Procedural and 3-Year Outcomes of Peripheral Vascular Interventions Performed in Office-Based Labs: LIBERTY 360 Sub-Analysis

Stefanos Giannopoulos, George Pliagas, Ehrin J Armstrong, Stefanos Giannopoulos, George Pliagas, Ehrin J Armstrong

Abstract

Objective: Few data are available on the safety of interventions for peripheral arterial disease (PAD) performed in the office-based laboratory (OBL) setting. Thus, the aim of this study was to investigate the short- and late-term outcomes of patients treated in OBL vs hospital settings.

Methods: We included patients with PAD treated with any United States Food and Drug Administration approved or cleared devices for distal femoropopliteal and/or infrapopliteal disease. Data were retrieved from the LIBERTY 360 study. A propensity-scored, matched analysis was conducted and hazard ratios with the respective 95% confidence intervals were synthesized to examine the outcomes after interventions at OBL vs non-OBL settings.

Results: A total of 710 propensity-scored patients (355 OBL patients and 355 non-OBL patients) with 907 treated lesions (454 OBL lesions and 453 non-OBL lesions), were included. For almost all subjects, balloon angioplasty was the preferred treatment approach (341 [96.1%] in the OBL group vs 353 [99.4%] in the non-OBL group; P<.01), with bail-out stenting necessary in 5.1% of the OBL group and 3.1% of the non-OBL group. Overall, significant angiographic complications occurred in 7.8% of all patients treated, with no differences between the 2 groups.
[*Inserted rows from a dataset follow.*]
(* ===== verification/CharDevProps.v ===== *)
(** * Properties of the character device

    Reading: dispatch in order, payloads; writing: what each reply does to the
    request it names; release.  The faults the code has are theorems too. *)
From S2P Require Import Prelude Protocol Linux Kernel Sample Command BlockDev CharDev.

(** ** Reading requests *)
Section reading.
Context `{BL : BioLaws} `{IL : IovLaws} `{LC : LinuxConst}.
Implicit Types s : kstate.

(** The request carries data that the user reads after the header. *)
Definition sends_data (r : bius_request) : bool :=
  request_may_have_data (req_type r) && (0 <? req_length r) && request_is_write (req_type r).

(** Connection [c], idle and attached to [dev], whose first pending request is [k]. *)
Record ready_to_read (s : kstate) (c dev : Z) (w : list Z) (d : bius_block_device)
    (k : Z) (rest : list Z) (r : bius_request) : Prop := {
  rd_conn : connections s !! c = Some (Connection (Some dev) w None);
  rd_dev : devices s !! dev = Some d;
  rd_pending : dev_pending d = k :: rest;
  rd_pdu : pdus s !! k = Some r;
  rd_arm : sends_data r = true -> exists b, req_u r = UBlk b }.

(** The pdu of a dispatched request. *)
Definition dispatched_pdu (r : bius_request) : bius_request :=
  match req_u r with
  | UBlk b => if sends_data r then with_blk r (with_map_data b (req_length r)) else r
  | UInt _ => r
  end.
Definition dispatched (s : kstate) (c dev : Z) (w : list Z) (d : bius_block_device)
    (k : Z) (rest : list Z) (r : bius_request) : kstate :=
  KState (next_request_id s) (blk_rqs s)
    (if sends_data r then <[k := dispatched_pdu r]> (pdus s) else pdus s)
    (<[dev := dev_with_pending d rest]> (devices s)) (all_disk_list s)
    (<[c := Connection (Some dev) (w ++ [k]) (if sends_data r then Some k else None)]> (connections s))
    (kmem s) (kbufs s) (trace s).

Lemma wait_pending_ready waits device d k rest s :
  devices s !! device = Some d -> dev_pending d = k :: rest ->
  wait_pending waits device s = Ret (None, s).
Proof.
  intros Hd Hp. destruct waits; unfold wait_pending; unfold mbind, ST_bind, get_dev, gets, mbind, ST_bind;
    rewrite Hd; simpl; by rewrite Hp.
Qed.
The risk for all-cause death, target-vessel revascularization, and major amputation and death combined was similar between the 2 groups during 3-year follow-up.

Conclusions: Peripheral artery endovascular interventions in patients with chronic threatening ischemia or claudication, performed in the OBL setting, are safe and associated with favorable outcomes at 3 years of follow-up. These results demonstrate that treatment at OBLs is comparable to non-OBL settings. Further comparative studies and larger registries are needed to benchmark procedural quality and long-term outcomes.

Keywords: amputation; angioplasty; office-based laboratory; peripheral arterial disease.